**Work task**
Which of the lines in the records below hold the string "that"? Copy every one of them.

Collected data
(** A server that connects, lists [ts], and answers its k-th tool call
    with the k-th canned answer. *)
Definition mock_server (ts : list Tool) (answers : list (outcome CallToolResult)) : Server :=
  {| session_enter := Ok tt;
     initialize := Ok tt;
     list_tools := Ok {| tools := ts |};
     call_tool := fun h _ _ =>
       default (Raise (SdkError "no canned response"))
               (answers !! length (List.filter is_call h)) |}.

Definition mock_client (srv : Server) : StdioServerParameters -> outcome Server :=
  fun _ => Ok srv.

Definition text_result (t : string) (more : list ContentBlock) : CallToolResult :=
  {| content := Text {| text := t |} :: more |}.

(** Exits that hand the exception on as it is. *)
Definition pass_on : ContextExits :=
  {| stdio_aexit := fun e => e; session_aexit := fun e => e |}.

(** Exits of blocks built on a task group: the exception is re-raised
    inside an exception group. *)
Definition in_group (e : exn) : exn :=
  ExceptionGroup "unhandled errors in a TaskGroup" [e].

Definition task_group_exits : ContextExits :=
  {| stdio_aexit := in_group; session_aexit := in_group |}.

**Written response**
(** A server that connects, lists [ts], and answers its k-th tool call
(** Exits that hand the exception on as it is. *)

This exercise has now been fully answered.